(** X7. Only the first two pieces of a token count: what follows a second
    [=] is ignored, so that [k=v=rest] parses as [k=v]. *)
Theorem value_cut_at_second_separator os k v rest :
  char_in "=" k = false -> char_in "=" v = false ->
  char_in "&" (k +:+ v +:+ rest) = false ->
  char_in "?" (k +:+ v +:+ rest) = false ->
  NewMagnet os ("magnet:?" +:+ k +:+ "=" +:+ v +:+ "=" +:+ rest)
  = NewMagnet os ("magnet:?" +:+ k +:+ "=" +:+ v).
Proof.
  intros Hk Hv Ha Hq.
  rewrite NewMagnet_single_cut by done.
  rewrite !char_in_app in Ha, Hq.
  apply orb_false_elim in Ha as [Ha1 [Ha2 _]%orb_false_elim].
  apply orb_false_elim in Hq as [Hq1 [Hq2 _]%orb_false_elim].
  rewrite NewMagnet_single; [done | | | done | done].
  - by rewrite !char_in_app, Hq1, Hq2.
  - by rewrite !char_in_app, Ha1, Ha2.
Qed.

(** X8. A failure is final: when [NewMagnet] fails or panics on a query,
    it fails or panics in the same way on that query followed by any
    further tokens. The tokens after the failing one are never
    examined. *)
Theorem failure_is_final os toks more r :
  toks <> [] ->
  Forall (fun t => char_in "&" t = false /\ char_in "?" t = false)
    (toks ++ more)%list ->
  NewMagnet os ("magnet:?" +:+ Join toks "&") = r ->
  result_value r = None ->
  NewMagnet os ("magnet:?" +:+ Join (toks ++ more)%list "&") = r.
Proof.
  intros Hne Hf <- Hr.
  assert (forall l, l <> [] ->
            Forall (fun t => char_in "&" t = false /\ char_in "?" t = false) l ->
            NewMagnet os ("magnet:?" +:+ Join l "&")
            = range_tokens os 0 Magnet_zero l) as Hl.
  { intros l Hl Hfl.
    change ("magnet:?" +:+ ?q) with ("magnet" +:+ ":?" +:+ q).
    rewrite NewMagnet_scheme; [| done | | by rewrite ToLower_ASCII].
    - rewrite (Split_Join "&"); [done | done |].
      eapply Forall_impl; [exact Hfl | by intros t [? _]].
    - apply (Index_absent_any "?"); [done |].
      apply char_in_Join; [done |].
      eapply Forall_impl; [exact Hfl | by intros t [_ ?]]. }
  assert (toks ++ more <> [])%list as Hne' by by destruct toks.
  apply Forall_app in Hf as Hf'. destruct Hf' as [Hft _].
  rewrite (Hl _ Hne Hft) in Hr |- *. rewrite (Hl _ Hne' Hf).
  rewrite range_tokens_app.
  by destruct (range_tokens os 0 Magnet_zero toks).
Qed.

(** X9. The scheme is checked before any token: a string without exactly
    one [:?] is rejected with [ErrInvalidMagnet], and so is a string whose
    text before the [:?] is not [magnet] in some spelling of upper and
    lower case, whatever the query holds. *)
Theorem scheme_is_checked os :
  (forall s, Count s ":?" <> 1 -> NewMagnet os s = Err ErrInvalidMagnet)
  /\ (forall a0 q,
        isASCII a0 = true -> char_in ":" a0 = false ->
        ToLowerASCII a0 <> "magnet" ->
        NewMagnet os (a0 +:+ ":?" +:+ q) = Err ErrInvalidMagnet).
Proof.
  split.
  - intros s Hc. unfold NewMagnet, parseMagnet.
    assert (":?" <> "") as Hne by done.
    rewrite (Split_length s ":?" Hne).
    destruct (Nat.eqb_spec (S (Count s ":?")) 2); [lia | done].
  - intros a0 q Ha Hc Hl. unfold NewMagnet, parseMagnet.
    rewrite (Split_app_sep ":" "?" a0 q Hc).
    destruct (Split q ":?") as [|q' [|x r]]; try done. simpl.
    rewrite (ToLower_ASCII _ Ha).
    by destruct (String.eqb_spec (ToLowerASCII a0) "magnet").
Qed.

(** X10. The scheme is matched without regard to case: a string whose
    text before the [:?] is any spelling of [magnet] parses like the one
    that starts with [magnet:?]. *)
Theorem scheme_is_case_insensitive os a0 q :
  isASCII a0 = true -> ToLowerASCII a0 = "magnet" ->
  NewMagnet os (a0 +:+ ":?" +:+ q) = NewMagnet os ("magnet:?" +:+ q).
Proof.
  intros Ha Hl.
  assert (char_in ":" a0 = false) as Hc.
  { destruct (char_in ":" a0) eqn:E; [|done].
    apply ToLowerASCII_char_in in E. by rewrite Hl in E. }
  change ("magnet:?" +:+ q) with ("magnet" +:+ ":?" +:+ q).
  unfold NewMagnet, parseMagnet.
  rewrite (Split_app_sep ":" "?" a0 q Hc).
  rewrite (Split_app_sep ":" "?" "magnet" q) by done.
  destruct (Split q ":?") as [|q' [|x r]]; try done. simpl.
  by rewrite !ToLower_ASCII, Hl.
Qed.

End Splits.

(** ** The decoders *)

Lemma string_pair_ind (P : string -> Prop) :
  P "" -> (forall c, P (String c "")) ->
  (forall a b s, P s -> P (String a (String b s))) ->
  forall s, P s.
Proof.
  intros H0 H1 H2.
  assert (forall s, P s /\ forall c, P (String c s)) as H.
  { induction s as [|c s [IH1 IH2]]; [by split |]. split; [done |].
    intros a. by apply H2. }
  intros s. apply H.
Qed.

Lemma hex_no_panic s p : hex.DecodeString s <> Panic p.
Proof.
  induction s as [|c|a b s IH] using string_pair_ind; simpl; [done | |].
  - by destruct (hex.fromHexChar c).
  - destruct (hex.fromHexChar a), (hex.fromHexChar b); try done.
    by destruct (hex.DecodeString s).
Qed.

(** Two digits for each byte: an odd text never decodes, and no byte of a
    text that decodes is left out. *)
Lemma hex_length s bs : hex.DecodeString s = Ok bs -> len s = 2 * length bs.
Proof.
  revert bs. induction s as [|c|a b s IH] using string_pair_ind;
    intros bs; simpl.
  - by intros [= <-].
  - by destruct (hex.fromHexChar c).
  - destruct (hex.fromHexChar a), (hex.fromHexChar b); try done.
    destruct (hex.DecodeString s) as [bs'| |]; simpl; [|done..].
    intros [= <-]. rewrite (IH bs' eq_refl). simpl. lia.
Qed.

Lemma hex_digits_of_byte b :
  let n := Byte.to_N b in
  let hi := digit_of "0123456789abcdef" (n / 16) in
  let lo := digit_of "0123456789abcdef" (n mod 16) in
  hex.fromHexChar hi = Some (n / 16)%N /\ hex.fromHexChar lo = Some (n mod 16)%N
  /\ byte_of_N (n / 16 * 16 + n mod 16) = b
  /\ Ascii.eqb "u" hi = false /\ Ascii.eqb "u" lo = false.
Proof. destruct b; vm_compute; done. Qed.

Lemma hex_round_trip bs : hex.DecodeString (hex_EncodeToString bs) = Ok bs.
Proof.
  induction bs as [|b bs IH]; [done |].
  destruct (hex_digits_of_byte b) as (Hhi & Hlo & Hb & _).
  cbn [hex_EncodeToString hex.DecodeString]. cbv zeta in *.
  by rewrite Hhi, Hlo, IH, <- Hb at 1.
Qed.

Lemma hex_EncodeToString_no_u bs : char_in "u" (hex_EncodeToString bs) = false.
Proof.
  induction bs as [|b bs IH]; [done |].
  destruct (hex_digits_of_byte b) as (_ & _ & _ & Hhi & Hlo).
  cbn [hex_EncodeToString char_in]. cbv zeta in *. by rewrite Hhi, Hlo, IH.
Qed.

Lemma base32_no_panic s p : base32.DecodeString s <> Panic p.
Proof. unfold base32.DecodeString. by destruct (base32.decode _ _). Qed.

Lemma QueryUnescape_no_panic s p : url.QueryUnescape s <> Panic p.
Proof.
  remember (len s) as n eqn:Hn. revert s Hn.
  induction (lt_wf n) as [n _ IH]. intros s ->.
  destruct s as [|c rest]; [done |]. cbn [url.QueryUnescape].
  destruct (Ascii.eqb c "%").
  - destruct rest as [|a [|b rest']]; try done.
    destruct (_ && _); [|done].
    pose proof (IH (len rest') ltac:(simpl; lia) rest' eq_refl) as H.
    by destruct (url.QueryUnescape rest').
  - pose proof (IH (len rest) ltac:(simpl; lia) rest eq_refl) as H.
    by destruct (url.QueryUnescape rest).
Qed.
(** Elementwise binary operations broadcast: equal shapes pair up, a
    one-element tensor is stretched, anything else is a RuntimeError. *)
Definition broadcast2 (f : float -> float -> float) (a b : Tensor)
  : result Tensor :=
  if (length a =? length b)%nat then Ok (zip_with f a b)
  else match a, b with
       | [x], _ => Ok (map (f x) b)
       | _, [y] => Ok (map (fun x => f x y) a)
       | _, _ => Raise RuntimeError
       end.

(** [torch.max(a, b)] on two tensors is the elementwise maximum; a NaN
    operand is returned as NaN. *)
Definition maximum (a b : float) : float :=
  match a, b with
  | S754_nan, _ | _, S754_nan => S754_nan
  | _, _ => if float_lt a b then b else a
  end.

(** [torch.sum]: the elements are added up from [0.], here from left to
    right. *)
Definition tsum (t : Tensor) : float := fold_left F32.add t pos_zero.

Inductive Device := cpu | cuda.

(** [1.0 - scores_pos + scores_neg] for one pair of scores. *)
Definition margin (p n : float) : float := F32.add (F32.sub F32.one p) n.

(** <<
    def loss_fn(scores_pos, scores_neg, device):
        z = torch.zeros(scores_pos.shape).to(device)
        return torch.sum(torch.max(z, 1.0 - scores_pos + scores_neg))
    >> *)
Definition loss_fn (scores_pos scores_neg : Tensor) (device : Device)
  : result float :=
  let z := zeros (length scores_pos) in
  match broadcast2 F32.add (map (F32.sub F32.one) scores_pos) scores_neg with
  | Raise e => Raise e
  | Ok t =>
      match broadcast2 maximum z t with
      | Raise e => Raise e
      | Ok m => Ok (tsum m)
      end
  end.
---
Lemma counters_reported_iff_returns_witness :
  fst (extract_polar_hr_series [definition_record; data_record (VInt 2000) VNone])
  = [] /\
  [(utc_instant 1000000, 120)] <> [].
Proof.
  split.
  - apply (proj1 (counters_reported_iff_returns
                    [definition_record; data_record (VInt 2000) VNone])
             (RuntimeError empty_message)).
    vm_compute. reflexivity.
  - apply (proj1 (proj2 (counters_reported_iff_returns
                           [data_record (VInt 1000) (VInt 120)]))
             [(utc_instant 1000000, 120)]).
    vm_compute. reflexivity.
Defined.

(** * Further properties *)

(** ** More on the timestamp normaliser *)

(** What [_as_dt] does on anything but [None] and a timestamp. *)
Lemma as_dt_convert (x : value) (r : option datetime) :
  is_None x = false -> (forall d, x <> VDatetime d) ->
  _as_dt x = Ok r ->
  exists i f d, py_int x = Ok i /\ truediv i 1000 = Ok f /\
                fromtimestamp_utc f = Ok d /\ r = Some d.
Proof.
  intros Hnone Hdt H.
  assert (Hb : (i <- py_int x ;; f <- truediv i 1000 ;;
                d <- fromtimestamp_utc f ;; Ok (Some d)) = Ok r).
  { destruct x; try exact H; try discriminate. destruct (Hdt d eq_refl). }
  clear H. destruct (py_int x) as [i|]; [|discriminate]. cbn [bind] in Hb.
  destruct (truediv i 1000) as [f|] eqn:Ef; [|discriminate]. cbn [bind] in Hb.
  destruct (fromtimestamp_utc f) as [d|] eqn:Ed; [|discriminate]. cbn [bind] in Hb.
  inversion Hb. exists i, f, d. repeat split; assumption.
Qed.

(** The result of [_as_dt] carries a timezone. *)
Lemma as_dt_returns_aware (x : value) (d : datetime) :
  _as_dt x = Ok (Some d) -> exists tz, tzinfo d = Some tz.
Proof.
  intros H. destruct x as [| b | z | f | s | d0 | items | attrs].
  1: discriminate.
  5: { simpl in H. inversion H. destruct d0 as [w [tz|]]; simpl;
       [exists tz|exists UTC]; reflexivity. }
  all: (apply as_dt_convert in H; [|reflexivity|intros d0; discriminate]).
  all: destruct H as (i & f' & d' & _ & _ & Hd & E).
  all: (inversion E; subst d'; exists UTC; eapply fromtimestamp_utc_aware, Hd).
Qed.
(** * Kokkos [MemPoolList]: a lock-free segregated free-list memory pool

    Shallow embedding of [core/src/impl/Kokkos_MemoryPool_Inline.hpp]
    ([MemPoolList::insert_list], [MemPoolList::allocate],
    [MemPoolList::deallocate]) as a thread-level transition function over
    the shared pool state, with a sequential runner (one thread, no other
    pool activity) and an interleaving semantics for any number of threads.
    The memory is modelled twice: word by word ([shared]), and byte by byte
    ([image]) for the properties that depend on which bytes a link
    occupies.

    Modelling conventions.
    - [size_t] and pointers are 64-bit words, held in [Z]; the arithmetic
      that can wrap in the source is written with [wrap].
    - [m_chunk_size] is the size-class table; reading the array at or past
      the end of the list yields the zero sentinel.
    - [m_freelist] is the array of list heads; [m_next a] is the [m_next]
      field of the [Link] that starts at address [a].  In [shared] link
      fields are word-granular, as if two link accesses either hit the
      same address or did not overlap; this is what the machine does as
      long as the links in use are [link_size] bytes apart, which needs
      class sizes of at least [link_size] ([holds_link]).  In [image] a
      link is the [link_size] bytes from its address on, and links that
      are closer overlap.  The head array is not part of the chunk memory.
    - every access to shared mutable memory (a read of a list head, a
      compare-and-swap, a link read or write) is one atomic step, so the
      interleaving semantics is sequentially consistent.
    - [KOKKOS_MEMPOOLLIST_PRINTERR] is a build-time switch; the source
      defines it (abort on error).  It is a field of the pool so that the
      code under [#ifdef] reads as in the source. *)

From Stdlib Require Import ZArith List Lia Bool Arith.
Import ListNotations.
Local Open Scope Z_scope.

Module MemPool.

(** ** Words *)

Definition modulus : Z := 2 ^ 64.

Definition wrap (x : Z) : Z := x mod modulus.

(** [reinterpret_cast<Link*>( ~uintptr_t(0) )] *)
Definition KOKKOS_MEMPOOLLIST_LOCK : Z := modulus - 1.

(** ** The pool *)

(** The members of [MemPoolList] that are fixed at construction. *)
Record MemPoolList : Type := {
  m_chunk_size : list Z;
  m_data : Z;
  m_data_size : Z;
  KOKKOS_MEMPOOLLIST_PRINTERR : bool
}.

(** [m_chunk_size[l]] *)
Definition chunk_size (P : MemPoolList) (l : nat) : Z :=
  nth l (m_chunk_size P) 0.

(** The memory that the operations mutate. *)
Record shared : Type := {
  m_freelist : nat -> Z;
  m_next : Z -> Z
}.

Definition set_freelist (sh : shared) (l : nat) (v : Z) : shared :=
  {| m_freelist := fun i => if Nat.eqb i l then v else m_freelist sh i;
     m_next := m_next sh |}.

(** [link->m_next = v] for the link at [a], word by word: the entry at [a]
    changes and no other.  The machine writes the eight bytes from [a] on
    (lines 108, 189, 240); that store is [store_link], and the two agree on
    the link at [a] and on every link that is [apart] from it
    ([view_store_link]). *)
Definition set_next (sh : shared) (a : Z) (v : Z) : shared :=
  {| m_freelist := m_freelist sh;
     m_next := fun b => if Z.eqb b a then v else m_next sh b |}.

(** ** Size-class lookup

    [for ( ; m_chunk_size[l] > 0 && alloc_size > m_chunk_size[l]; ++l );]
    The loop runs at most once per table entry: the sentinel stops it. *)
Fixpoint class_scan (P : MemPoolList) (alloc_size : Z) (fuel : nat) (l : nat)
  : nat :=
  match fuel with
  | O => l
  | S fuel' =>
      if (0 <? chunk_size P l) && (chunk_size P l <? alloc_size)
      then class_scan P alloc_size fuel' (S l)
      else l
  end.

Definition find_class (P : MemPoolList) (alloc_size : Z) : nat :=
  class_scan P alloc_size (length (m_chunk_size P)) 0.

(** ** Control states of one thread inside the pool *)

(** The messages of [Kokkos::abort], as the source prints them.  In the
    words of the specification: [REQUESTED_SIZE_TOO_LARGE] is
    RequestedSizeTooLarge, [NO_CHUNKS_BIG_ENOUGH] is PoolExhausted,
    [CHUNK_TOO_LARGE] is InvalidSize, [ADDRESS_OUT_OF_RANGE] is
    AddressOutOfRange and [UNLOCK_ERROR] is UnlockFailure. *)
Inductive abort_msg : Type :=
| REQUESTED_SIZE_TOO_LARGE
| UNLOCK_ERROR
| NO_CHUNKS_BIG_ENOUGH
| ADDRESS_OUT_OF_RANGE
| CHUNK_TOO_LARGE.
--
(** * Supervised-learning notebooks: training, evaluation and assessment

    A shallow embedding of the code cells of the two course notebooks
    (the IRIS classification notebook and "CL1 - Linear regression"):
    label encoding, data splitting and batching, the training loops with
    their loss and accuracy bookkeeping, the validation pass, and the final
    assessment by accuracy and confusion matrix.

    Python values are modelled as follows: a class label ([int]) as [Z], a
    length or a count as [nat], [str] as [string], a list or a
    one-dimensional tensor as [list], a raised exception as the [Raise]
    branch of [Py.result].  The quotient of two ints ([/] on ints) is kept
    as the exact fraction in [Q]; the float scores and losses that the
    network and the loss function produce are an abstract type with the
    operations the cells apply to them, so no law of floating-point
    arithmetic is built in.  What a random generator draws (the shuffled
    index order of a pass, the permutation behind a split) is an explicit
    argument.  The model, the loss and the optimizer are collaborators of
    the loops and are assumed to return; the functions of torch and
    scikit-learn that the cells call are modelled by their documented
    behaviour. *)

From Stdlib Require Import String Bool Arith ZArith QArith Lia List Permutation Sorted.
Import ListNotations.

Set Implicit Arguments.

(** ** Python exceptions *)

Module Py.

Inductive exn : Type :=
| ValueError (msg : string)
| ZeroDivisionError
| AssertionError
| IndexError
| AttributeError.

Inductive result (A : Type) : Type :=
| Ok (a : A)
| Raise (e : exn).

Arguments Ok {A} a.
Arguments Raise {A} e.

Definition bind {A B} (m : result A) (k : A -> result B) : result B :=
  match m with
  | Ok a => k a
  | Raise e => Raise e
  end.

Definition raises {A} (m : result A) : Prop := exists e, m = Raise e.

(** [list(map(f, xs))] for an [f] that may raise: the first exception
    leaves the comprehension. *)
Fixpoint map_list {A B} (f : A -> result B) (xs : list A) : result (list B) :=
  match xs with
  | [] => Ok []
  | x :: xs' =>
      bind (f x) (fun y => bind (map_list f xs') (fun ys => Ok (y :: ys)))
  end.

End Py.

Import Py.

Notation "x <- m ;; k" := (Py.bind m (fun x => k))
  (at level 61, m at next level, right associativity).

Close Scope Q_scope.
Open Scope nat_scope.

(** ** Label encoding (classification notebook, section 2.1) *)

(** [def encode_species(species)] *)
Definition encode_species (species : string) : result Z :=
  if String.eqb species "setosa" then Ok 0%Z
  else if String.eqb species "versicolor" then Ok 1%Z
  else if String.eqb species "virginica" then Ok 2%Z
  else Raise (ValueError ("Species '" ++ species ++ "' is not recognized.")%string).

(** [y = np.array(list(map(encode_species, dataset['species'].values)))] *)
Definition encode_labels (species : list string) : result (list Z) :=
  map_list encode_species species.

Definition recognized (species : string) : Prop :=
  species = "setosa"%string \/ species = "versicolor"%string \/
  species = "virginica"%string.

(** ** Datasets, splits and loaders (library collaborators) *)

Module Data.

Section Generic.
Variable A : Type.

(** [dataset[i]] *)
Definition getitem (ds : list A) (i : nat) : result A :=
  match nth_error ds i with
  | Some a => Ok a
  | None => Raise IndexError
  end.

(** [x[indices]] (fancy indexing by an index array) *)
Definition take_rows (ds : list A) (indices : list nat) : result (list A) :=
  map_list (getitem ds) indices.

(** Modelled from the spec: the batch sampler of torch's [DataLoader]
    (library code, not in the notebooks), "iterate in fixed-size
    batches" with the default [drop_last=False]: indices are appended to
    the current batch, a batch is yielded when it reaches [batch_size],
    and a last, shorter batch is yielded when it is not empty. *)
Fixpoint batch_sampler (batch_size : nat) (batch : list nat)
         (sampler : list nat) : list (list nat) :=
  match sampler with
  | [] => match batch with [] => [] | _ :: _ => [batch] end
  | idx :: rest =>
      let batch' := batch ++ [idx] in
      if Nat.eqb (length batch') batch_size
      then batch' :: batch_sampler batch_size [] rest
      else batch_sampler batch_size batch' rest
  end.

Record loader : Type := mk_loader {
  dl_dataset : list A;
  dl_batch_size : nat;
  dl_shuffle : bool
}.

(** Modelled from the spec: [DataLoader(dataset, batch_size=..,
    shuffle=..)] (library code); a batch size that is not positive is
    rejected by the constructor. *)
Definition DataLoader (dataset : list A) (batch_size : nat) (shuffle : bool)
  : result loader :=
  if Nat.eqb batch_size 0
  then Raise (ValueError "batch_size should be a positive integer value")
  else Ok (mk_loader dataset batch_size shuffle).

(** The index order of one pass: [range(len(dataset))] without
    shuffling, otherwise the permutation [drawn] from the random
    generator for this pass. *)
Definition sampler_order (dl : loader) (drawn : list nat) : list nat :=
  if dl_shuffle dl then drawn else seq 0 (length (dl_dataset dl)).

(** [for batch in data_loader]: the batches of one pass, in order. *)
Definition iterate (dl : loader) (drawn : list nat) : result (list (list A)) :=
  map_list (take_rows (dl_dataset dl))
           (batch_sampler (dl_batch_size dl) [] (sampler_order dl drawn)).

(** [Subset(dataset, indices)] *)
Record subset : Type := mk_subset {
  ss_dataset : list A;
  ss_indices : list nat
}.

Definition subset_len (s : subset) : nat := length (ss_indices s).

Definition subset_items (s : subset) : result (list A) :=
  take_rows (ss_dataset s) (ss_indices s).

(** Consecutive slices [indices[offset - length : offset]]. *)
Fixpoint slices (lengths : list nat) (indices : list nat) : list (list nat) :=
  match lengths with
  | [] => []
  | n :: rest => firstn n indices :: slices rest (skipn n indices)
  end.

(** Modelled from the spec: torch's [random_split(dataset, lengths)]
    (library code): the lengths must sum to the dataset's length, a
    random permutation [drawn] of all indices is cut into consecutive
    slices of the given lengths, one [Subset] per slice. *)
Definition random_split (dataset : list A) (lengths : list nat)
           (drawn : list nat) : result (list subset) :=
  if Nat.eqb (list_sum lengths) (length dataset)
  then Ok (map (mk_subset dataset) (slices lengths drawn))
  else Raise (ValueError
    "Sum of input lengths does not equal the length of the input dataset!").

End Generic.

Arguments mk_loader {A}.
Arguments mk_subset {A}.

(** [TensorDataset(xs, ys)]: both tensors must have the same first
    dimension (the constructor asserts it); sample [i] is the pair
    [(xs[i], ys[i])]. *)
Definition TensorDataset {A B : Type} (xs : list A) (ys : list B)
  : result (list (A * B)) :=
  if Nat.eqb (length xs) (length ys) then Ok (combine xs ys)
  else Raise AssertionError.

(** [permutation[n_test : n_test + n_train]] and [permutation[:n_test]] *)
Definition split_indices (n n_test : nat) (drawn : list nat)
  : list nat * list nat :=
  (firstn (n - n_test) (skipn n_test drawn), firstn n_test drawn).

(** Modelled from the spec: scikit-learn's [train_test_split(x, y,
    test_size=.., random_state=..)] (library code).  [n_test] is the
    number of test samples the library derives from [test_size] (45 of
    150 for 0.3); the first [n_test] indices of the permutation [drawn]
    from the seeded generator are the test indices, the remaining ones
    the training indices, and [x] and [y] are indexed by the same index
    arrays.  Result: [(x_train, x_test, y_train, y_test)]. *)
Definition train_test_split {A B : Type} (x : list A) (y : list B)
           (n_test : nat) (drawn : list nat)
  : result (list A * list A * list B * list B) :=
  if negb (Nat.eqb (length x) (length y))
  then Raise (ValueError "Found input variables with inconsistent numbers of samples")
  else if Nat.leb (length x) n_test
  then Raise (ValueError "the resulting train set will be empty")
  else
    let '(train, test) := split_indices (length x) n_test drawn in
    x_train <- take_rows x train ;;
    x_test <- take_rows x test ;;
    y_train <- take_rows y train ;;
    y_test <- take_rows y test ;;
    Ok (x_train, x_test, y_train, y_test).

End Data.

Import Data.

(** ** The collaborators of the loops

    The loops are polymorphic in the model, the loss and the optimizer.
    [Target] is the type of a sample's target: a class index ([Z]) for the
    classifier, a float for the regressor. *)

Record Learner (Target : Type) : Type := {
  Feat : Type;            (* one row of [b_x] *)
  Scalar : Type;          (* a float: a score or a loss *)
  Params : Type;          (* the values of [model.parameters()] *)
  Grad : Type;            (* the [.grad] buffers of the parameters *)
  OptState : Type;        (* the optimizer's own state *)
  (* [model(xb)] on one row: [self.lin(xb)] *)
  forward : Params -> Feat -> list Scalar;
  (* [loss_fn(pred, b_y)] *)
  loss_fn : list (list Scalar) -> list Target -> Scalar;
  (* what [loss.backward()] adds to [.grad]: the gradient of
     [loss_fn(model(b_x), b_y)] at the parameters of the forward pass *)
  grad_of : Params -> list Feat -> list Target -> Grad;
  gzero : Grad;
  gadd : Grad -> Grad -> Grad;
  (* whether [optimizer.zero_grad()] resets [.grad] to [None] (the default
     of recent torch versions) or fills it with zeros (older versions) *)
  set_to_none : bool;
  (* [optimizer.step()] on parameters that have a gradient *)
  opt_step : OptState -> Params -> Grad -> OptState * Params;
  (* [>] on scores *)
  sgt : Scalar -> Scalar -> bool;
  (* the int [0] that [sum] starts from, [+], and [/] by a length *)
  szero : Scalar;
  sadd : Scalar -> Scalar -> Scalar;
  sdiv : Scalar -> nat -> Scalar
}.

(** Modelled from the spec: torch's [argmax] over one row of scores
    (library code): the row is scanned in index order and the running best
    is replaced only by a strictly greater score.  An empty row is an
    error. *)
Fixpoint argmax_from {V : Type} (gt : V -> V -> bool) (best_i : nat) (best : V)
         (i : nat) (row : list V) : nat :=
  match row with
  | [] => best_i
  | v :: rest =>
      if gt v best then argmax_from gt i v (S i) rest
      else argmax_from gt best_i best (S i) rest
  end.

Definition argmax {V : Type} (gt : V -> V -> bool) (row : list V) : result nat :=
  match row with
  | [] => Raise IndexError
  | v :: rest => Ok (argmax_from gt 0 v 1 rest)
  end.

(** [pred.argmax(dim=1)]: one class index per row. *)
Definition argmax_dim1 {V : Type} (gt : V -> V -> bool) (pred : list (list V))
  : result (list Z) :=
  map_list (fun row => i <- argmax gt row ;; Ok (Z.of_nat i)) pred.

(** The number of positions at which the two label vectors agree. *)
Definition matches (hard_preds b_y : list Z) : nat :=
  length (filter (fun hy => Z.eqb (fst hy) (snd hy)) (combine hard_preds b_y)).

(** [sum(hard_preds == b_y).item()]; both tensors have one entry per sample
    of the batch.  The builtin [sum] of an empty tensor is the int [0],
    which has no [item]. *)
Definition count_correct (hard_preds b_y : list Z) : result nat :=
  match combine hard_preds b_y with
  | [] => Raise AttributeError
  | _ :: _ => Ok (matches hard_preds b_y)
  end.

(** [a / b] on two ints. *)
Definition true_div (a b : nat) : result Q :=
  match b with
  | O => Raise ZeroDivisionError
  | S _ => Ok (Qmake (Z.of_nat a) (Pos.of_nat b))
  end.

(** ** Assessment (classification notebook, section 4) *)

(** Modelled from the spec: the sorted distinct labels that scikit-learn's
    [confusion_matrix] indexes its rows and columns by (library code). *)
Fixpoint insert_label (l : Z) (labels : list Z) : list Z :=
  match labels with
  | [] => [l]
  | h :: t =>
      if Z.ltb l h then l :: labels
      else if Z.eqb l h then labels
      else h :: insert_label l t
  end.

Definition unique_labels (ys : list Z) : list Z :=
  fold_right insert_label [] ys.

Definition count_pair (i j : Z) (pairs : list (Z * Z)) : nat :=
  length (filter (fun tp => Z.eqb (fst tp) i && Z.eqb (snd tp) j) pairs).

**DIRECTIONS FOR THIS TASK**. Copy out every line of the entries where the string "ValueError" shows up.

**SOLUTION FOR THIS EXERCISE**.
| ValueError (msg : string)
  else Raise (ValueError ("Species '" ++ species ++ "' is not recognized.")%string).
  then Raise (ValueError "batch_size should be a positive integer value")
  else Raise (ValueError
  then Raise (ValueError "Found input variables with inconsistent numbers of samples")
  then Raise (ValueError "the resulting train set will be empty")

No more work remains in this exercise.